- _WHAT IS EXPECTED_
Your answer should be the exact lines of the data below from the one containing "intros (Hz & Hs & Hp) E. unfold random_Push" through the one containing "(** What the"; please include nothing else.

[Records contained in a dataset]

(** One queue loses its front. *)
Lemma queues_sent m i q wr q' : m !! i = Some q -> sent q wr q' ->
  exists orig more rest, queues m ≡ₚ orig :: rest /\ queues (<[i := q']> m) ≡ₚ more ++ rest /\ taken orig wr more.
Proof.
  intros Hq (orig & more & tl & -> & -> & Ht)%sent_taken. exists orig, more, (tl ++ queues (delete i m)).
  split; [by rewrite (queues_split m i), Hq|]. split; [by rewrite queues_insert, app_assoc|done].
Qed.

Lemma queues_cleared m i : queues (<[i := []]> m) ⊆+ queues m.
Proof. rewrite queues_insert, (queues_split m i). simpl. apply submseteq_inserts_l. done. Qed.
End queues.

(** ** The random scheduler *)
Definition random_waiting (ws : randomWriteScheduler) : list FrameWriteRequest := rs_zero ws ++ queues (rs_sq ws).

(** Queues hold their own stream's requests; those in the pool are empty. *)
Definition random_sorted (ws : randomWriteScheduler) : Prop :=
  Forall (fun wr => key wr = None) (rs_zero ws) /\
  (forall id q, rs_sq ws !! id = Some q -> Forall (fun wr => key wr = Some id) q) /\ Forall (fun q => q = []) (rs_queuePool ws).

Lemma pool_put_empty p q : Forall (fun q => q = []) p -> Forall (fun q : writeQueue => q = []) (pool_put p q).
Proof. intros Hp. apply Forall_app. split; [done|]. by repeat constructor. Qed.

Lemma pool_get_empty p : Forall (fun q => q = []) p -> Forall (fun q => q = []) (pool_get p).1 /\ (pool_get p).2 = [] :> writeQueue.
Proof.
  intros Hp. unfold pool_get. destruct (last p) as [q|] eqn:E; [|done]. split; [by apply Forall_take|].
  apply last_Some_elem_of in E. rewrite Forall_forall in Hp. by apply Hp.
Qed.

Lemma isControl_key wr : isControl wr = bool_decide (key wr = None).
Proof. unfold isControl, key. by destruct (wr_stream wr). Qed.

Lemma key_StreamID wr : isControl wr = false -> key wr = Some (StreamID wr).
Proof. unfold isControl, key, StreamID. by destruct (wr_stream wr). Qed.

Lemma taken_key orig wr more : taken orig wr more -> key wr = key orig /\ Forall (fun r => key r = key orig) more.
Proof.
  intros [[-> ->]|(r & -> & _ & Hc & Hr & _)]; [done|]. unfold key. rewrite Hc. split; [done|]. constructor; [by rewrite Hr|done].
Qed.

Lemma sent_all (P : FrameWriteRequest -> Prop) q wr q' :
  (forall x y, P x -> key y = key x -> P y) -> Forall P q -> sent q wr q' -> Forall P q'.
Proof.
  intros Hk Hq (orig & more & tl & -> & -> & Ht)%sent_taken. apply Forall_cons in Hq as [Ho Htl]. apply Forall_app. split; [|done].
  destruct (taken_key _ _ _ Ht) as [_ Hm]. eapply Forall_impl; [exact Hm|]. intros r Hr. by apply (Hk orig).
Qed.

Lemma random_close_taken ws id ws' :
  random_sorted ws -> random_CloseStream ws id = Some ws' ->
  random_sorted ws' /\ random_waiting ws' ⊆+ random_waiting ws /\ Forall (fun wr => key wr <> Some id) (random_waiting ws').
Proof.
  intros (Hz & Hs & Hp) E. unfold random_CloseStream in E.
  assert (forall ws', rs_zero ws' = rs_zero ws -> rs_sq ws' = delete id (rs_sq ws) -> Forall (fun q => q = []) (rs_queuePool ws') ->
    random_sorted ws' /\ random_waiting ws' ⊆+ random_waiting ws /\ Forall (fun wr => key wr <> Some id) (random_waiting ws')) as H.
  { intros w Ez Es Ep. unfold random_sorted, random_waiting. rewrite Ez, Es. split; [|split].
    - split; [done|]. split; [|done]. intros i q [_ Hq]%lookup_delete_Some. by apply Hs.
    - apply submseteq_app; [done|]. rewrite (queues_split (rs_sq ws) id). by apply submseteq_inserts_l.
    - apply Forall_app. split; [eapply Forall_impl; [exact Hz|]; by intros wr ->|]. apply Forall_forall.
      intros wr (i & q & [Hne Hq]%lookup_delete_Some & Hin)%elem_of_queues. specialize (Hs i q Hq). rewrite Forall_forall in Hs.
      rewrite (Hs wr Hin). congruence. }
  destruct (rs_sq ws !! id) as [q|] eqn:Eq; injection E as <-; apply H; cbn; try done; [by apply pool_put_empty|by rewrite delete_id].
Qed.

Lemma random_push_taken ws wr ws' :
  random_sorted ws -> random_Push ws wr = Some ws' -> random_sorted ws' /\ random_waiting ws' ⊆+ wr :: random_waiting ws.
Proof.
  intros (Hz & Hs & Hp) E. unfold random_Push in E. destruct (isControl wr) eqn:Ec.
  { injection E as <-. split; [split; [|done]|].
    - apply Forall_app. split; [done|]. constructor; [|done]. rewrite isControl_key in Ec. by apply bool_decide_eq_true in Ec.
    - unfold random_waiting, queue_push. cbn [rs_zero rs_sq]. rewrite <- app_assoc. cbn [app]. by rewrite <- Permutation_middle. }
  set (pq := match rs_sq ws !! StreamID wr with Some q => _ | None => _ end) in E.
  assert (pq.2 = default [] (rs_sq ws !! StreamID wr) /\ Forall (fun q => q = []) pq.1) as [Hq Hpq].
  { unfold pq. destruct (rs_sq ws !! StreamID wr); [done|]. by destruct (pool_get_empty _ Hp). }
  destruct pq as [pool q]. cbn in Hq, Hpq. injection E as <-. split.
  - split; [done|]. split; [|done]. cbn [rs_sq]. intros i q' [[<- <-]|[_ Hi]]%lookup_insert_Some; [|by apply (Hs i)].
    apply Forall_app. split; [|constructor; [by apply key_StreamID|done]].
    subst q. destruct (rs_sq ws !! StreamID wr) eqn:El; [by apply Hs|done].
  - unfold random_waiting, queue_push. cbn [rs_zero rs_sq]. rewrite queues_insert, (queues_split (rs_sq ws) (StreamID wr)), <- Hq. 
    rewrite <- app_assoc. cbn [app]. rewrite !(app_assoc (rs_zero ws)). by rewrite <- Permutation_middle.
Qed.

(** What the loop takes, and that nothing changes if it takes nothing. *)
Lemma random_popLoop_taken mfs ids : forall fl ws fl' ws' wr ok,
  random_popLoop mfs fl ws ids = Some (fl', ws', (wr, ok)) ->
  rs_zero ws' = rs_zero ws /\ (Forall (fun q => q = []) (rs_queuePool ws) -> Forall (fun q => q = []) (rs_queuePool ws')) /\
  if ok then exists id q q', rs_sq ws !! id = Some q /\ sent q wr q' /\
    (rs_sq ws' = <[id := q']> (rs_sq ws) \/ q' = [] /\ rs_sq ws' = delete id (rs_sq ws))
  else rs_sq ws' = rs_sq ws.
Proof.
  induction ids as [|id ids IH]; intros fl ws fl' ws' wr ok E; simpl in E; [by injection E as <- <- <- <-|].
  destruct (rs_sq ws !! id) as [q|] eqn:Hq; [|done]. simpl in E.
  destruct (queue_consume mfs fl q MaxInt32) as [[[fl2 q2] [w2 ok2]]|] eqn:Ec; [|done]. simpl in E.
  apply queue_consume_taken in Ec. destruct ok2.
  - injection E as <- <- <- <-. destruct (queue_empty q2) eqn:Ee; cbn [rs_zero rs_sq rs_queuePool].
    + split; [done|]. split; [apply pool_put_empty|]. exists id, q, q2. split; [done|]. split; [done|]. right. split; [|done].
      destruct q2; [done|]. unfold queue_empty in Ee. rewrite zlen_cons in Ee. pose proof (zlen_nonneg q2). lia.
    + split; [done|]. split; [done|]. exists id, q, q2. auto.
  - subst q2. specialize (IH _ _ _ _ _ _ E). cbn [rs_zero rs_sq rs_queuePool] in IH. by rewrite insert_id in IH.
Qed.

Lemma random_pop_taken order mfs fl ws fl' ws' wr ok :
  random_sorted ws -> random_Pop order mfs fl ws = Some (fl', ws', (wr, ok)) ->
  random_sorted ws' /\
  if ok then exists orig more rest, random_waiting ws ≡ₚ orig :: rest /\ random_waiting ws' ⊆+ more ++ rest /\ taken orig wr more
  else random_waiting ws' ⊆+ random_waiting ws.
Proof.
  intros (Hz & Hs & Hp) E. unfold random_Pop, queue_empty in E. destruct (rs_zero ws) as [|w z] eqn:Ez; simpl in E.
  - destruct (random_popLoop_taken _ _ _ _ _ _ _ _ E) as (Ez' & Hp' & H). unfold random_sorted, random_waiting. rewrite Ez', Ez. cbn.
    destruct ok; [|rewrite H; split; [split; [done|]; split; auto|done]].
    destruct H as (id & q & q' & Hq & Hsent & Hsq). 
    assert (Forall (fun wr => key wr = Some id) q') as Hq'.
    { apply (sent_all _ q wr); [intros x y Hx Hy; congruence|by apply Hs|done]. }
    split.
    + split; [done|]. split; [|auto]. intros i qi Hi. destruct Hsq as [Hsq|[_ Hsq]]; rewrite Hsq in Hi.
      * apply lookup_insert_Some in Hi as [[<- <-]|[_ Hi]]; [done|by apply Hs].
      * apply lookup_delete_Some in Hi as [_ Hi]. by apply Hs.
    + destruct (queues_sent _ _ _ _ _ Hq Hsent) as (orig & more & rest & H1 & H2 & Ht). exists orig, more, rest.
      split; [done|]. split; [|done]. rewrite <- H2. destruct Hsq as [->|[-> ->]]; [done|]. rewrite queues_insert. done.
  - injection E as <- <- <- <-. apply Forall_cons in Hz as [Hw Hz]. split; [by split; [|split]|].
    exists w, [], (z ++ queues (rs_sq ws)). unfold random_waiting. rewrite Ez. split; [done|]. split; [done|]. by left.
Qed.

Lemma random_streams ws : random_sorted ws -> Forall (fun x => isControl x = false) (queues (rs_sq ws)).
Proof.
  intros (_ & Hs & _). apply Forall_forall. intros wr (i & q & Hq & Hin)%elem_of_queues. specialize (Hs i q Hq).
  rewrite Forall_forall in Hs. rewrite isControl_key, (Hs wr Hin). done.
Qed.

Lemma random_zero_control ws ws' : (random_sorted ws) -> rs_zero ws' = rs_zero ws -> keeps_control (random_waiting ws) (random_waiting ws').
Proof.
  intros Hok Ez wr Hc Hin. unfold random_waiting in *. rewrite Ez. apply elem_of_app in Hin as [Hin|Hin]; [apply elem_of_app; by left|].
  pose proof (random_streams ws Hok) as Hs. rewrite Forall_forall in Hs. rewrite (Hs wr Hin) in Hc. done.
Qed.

- _EXERCISE RESPONSE_
  intros (Hz & Hs & Hp) E. unfold random_Push in E. destruct (isControl wr) eqn:Ec.
  { injection E as <-. split; [split; [|done]|].
    - apply Forall_app. split; [done|]. constructor; [|done]. rewrite isControl_key in Ec. by apply bool_decide_eq_true in Ec.
    - unfold random_waiting, queue_push. cbn [rs_zero rs_sq]. rewrite <- app_assoc. cbn [app]. by rewrite <- Permutation_middle. }
  set (pq := match rs_sq ws !! StreamID wr with Some q => _ | None => _ end) in E.
  assert (pq.2 = default [] (rs_sq ws !! StreamID wr) /\ Forall (fun q => q = []) pq.1) as [Hq Hpq].
  { unfold pq. destruct (rs_sq ws !! StreamID wr); [done|]. by destruct (pool_get_empty _ Hp). }
  destruct pq as [pool q]. cbn in Hq, Hpq. injection E as <-. split.
  - split; [done|]. split; [|done]. cbn [rs_sq]. intros i q' [[<- <-]|[_ Hi]]%lookup_insert_Some; [|by apply (Hs i)].
    apply Forall_app. split; [|constructor; [by apply key_StreamID|done]].
    subst q. destruct (rs_sq ws !! StreamID wr) eqn:El; [by apply Hs|done].
  - unfold random_waiting, queue_push. cbn [rs_zero rs_sq]. rewrite queues_insert, (queues_split (rs_sq ws) (StreamID wr)), <- Hq. 
    rewrite <- app_assoc. cbn [app]. rewrite !(app_assoc (rs_zero ws)). by rewrite <- Permutation_middle.
Qed.

(** What the loop takes, and that nothing changes if it takes nothing. *)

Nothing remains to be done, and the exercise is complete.